Houve uma breve pausa antes de Bruno responder: "Entendi, estamos a caminho."
Enquanto esperavam pela chegada de Bruno e Nilton, Helena voltou sua atenção para Gustavo Nery. "Desculpe pelo inconveniente, senhor Nery. Eles devem estar aqui em breve."
Gustavo acenou com a cabeça, sua expressão séria. "Não se preocupe, compreendo que este é um assunto delicado. Agradeço a sua colaboração até agora. Como mencionei antes, estou aqui para fornecer informações sobre o inventário da família Siqueira. Mas, também estou aqui para entender como posso ajudar sua família neste processo."
Helena assentiu com gratidão. "A nossa preocupação principal é ajudar Loreta, minha sogra. Ela está lidando com o Alzheimer e, sempre que tem momentos de lucidez, fica angustiada com sua família. Esperávamos que, ao conhecer mais sobre as origens da família Siqueira, poderíamos dar a ela alguma sensação de pertencimento e tranquilidade."
Gustavo Nery olhou para Loreta e então para Helena. "Compreendo, e acho que é uma abordagem sensata. É importante que sua família permaneça informada sobre o processo do inventário. Também estamos aqui para fornecer suporte e ajudar em qualquer questão legal que possa surgir."
Loreta, que aparentemente havia ouvido parte da conversa, virou-se para Helena. "Filha, você sabe que eu... eu sinto falta da fazenda. Meu pai... ele costumava ter uma fazenda, sabia? Não muito longe daqui. Lá, éramos todos muito felizes."
Helena olhou para Loreta, tocada pela expressão da sogra. "Loreta, você está falando da fazenda de seus pais?"
Loreta assentiu, com um brilho de nostalgia nos olhos. "Sim, Ana e Ludovico Siqueira eram meus pais, e aquela fazenda... era onde cresci. Eu me lembro do gado, dos campos verdes, da paz..."
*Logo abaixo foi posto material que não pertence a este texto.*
(* ===== verification/Payment.v ===== *)
(** * payment-svc ([services/payment/internal/server])

    The fake payment provider: it records every attempt and declines amounts that are
    a multiple of seven. *)

From stdpp Require Import base gmap list strings numbers.
From S2P Require Import Prelude Platform GoStrings.

Record ChargeRequest := { ch_OrderId : string; ch_AmountCents : Z }.

Section Payment.
Context `{U : UuidLib}.

Record payment_row := {
  pm_order_id : UUID;
  pm_amount_cents : Z;
  pm_status : string;
}.

#[global] Instance payment_row_eq_dec : EqDecision payment_row.
Proof. solve_decision. Defined.

Abbreviation pay_db := (gmap UUID payment_row).

(** The service's state is its database. *)
#[global] Instance pay_has_db : HasDb pay_db pay_db := {| db_get := id; db_set := fun d _ => d |}.

(** [INSERT INTO payments]; the order id is text Postgres reads as [uuid]. *)
Definition insert_payment (id : UUID) (orderID : string) (amount : Z) (status : string)
    (d : pay_db) : res (unit * pay_db) :=
  match pg_uuid orderID with
  | None => Err (EPg invalid_text "")
  | Some o =>
      if bool_decide (is_Some (d !! id)) then Err (EPg unique_violation "payments_pkey")
      else if bool_decide (status = "SUCCEEDED") || bool_decide (status = "FAILED")
      then Ok (tt, <[id := {| pm_order_id := o; pm_amount_cents := amount; pm_status := status |}]> d)
      else Err (EPg check_violation "payments_status_check")
  end.

(** Go's [%] truncates towards zero. *)
Definition Charge (req : ChargeRequest) : prog pay_db string :=
  paymentID ← uuid_new;
  if (Z.rem (ch_AmountCents req) 7 =? 0)%Z then
    _ ← pool_exec (EWrap "record failed payment")
          (insert_payment paymentID (ch_OrderId req) (ch_AmountCents req) "FAILED");
    throw (EStatus FailedPrecondition "payment declined" [])
  else
    _ ← pool_exec (EWrap "record successful payment")
          (insert_payment paymentID (ch_OrderId req) (ch_AmountCents req) "SUCCEEDED");
    mret (uuid_string paymentID).

(** The payments recorded for an order with a given status. *)
Definition payments_of (o : UUID) (status : string) (d : pay_db) : nat :=
  sql_count (fun _ r => bool_decide (pm_order_id r = o) && bool_decide (pm_status r = status)) d.

(** What one charge may have done: nothing, or one attempt recorded. *)
Definition charged (req : ChargeRequest) (status : string) (d d' : pay_db) : Prop :=
  exists id o, pg_uuid (ch_OrderId req) = Some o /\ d !! id = None /\
    d' = <[id := {| pm_order_id := o; pm_amount_cents := ch_AmountCents req; pm_status := status |}]> d.

Lemma insert_payment_inv id req status d x d' :
  insert_payment id (ch_OrderId req) (ch_AmountCents req) status d = Ok (x, d') ->
  charged req status d d'.
Proof.
  unfold insert_payment. destruct (pg_uuid _) as [o|] eqn:Ho; [|done].
  case_bool_decide as Hf; [done|]. case_match; [|done]. intros [= <- <-].
  exists id, o. split_and!; [done|by apply eq_None_not_Some|done].
Qed.

(** The answer tells what was recorded: success and the accepted amount, a decline
    and the declined amount; any other error means that at most the verdict's row
    was recorded, never a success for a declined amount. *)
Lemma Charge_spec req a d :
  wp (Charge req) (fun r _ d' =>
    let verdict := if (Z.rem (ch_AmountCents req) 7 =? 0)%Z then "FAILED" else "SUCCEEDED" in
    match r with
    | Ok _ => verdict = "SUCCEEDED" /\ charged req "SUCCEEDED" d d'
    | Err e => if bool_decide (status_code e = FailedPrecondition)
               then verdict = "FAILED" /\ charged req "FAILED" d d'
               else d' = d \/ charged req verdict d d'
    end) a d.
Proof.
  unfold Charge. wp_steps.
  - apply wp_pool_exec; [intros _; by left|]. cbn.
    destruct (insert_payment _ _ _ _ _) as [[x d']|e] eqn:E; cbn.
    + apply insert_payment_inv in E. split; [done|]. intros _. by right.
    + unfold insert_payment in E. repeat case_match; simplify_eq; by left.
  - apply wp_pool_exec; [intros _; by left|]. cbn.
    destruct (insert_payment _ _ _ _ _) as [[x d']|e] eqn:E; cbn.
    + apply insert_payment_inv in E. split; [done|]. intros _. by right.
    + unfold insert_payment in E. repeat case_match; simplify_eq; by left.
Qed.

(** Without faults and with a fresh payment id, a charge is decided by its amount. *)
Lemma Charge_live req o a d :
  no_faults a -> pg_uuid (ch_OrderId req) = Some o -> d !! amb_uuid a (amb_next a) = None ->
  wp (Charge req) (fun r a' _ => no_faults a' /\
    if (Z.rem (ch_AmountCents req) 7 =? 0)%Z
    then r = Err (EStatus FailedPrecondition "payment declined" []) else is_ok r = true) a d.
Proof.
  intros Hnf Ho Hfresh. unfold Charge. wp_steps;
    (apply wp_pool_exec; [intros Hf; by rewrite (head_fate_none _ (no_faults_uuid _ Hnf)) in Hf|]);
    cbn; unfold insert_payment; rewrite Ho, bool_decide_eq_false_2 by (rewrite Hfresh; by intros []);
    cbn; (split; [wp_step; split; auto with prog; by rewrite Heqb|]);
    intros Hf; by rewrite (head_fate_none _ (no_faults_uuid _ Hnf)) in Hf.
Qed.
End Payment.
As palavras de Loreta suscitaram curiosidade em Helena, mas antes que ela pudesse fazer qualquer pergunta, Bruno e Nilton entraram apressados na sala, ambos com expressões intrigadas. Bruno olhou para Helena e Gustavo Nery, dizendo: "O que está acontecendo, amor?"
Helena respondeu: "Este é o advogado Gustavo Nery, ele representa o escritório que cuida do inventário da família Siqueira."
Nilton e Bruno trocaram olhares confusos. Nilton perguntou: "Inventário? O que isso tem a ver conosco?"
Gustavo Nery interveio: "Desculpem a surpresa, senhores, mas recebemos uma carta da senhora Helena, na qual ela expressava seu interesse em saber mais sobre a família de Loreta. Estou aqui para fornecer informações e, se possível, esclarecer a respeito da herança deixada para Loreta pela família Siqueira."
***
Helena retornou à sala, após levar as crianças e Loreta para o quintal, onde podiam se distrair com jogos e brincadeiras, permitindo que a conversa entre os adultos fluísse sem interrupções. Ela notou que todos estavam sentados, os olhares sérios e expectantes.
Nilton, sentado ao lado de Bruno, recostou-se na poltrona e olhou para Gustavo Nery. "Agora que estamos a sós, poderia nos explicar melhor a situação?"
Gustavo ajeitou-se na poltrona, preparado para explicar a complexa situação. "Claro, senhor Nilton. Como mencionei anteriormente, nosso escritório cuida do inventário da família Siqueira. Até o momento, não havíamos encontrado nenhum herdeiro legítimo para reivindicar os bens e valores da família. A fazenda, que, como mencionado, está localizada em Poconé, uma cidade no interior do Mato Grosso, é um dos principais ativos dessa herança."
Nilton assentiu, compreendendo a importância da situação. "Você mencionou que a fazenda estava em disputa por terras?"
Gustavo confirmou. "Sim, é um problema comum naquela região. Devido à escassez de terras férteis, a disputa por propriedades agrícolas é frequente, e a fazenda da família Siqueira não é uma exceção."
Nilton então perguntou sobre o pai de Loreta. "Como Ludovico Siqueira morreu?"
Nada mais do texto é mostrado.